*** Opening of STUDY MATERIAL ***

(** Assignments to the members. *)
Definition set_cs_entropy_ (v : G) (s : client_session) : client_session :=
  {| credentials_ := credentials_ s; cs_entropy_ := v; phase_ := phase_ s; key_pair_ := key_pair_ s;
     session_key_ := session_key_ s; session_id_ := session_id_ s; next_sequence_ := next_sequence_ s;
     last_received_sequence_ := last_received_sequence_ s; last_sent_ms_ := last_sent_ms_ s; last_received_ms_
     := last_received_ms_ s; cs_counters_ := cs_counters_ s |}.
Definition set_phase_ (v : client_session_phase) (s : client_session) : client_session :=
  {| credentials_ := credentials_ s; cs_entropy_ := cs_entropy_ s; phase_ := v; key_pair_ := key_pair_ s;
     session_key_ := session_key_ s; session_id_ := session_id_ s; next_sequence_ := next_sequence_ s;
     last_received_sequence_ := last_received_sequence_ s; last_sent_ms_ := last_sent_ms_ s; last_received_ms_
     := last_received_ms_ s; cs_counters_ := cs_counters_ s |}.
Definition set_key_pair_ (v : x25519_key_pair) (s : client_session) : client_session :=
  {| credentials_ := credentials_ s; cs_entropy_ := cs_entropy_ s; phase_ := phase_ s; key_pair_ := v;
     session_key_ := session_key_ s; session_id_ := session_id_ s; next_sequence_ := next_sequence_ s;
     last_received_sequence_ := last_received_sequence_ s; last_sent_ms_ := last_sent_ms_ s; last_received_ms_
     := last_received_ms_ s; cs_counters_ := cs_counters_ s |}.
Definition set_session_key_ (v : secret_key) (s : client_session) : client_session :=
  {| credentials_ := credentials_ s; cs_entropy_ := cs_entropy_ s; phase_ := phase_ s; key_pair_ := key_pair_
     s; session_key_ := v; session_id_ := session_id_ s; next_sequence_ := next_sequence_ s;
     last_received_sequence_ := last_received_sequence_ s; last_sent_ms_ := last_sent_ms_ s; last_received_ms_
     := last_received_ms_ s; cs_counters_ := cs_counters_ s |}.
Definition set_session_id_ (v : Z) (s : client_session) : client_session :=
  {| credentials_ := credentials_ s; cs_entropy_ := cs_entropy_ s; phase_ := phase_ s; key_pair_ := key_pair_
     s; session_key_ := session_key_ s; session_id_ := v; next_sequence_ := next_sequence_ s;
     last_received_sequence_ := last_received_sequence_ s; last_sent_ms_ := last_sent_ms_ s; last_received_ms_
     := last_received_ms_ s; cs_counters_ := cs_counters_ s |}.
Definition set_next_sequence_ (v : Z) (s : client_session) : client_session :=
  {| credentials_ := credentials_ s; cs_entropy_ := cs_entropy_ s; phase_ := phase_ s; key_pair_ := key_pair_
     s; session_key_ := session_key_ s; session_id_ := session_id_ s; next_sequence_ := v;
     last_received_sequence_ := last_received_sequence_ s; last_sent_ms_ := last_sent_ms_ s; last_received_ms_
     := last_received_ms_ s; cs_counters_ := cs_counters_ s |}.
Definition set_last_received_sequence_ (v : option Z) (s : client_session) : client_session :=
  {| credentials_ := credentials_ s; cs_entropy_ := cs_entropy_ s; phase_ := phase_ s; key_pair_ := key_pair_
     s; session_key_ := session_key_ s; session_id_ := session_id_ s; next_sequence_ := next_sequence_ s;
     last_received_sequence_ := v; last_sent_ms_ := last_sent_ms_ s; last_received_ms_ := last_received_ms_ s;
     cs_counters_ := cs_counters_ s |}.
Definition set_last_sent_ms_ (v : Z) (s : client_session) : client_session :=
  {| credentials_ := credentials_ s; cs_entropy_ := cs_entropy_ s; phase_ := phase_ s; key_pair_ := key_pair_
     s; session_key_ := session_key_ s; session_id_ := session_id_ s; next_sequence_ := next_sequence_ s;
     last_received_sequence_ := last_received_sequence_ s; last_sent_ms_ := v; last_received_ms_ :=
     last_received_ms_ s; cs_counters_ := cs_counters_ s |}.
Definition set_last_received_ms_ (v : Z) (s : client_session) : client_session :=
  {| credentials_ := credentials_ s; cs_entropy_ := cs_entropy_ s; phase_ := phase_ s; key_pair_ := key_pair_
     s; session_key_ := session_key_ s; session_id_ := session_id_ s; next_sequence_ := next_sequence_ s;
     last_received_sequence_ := last_received_sequence_ s; last_sent_ms_ := last_sent_ms_ s; last_received_ms_
     := v; cs_counters_ := cs_counters_ s |}.
Definition set_cs_counters_ (v : statistics) (s : client_session) : client_session :=
  {| credentials_ := credentials_ s; cs_entropy_ := cs_entropy_ s; phase_ := phase_ s; key_pair_ := key_pair_
     s; session_key_ := session_key_ s; session_id_ := session_id_ s; next_sequence_ := next_sequence_ s;
     last_received_sequence_ := last_received_sequence_ s; last_sent_ms_ := last_sent_ms_ s; last_received_ms_
     := last_received_ms_ s; cs_counters_ := v |}.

*** Close of STUDY MATERIAL ***

__PROBLEM DETAILS__. Find out how many lines in the data above hold the word "Definition". Write only the number.

__EXERCISE OUTPUT__. 10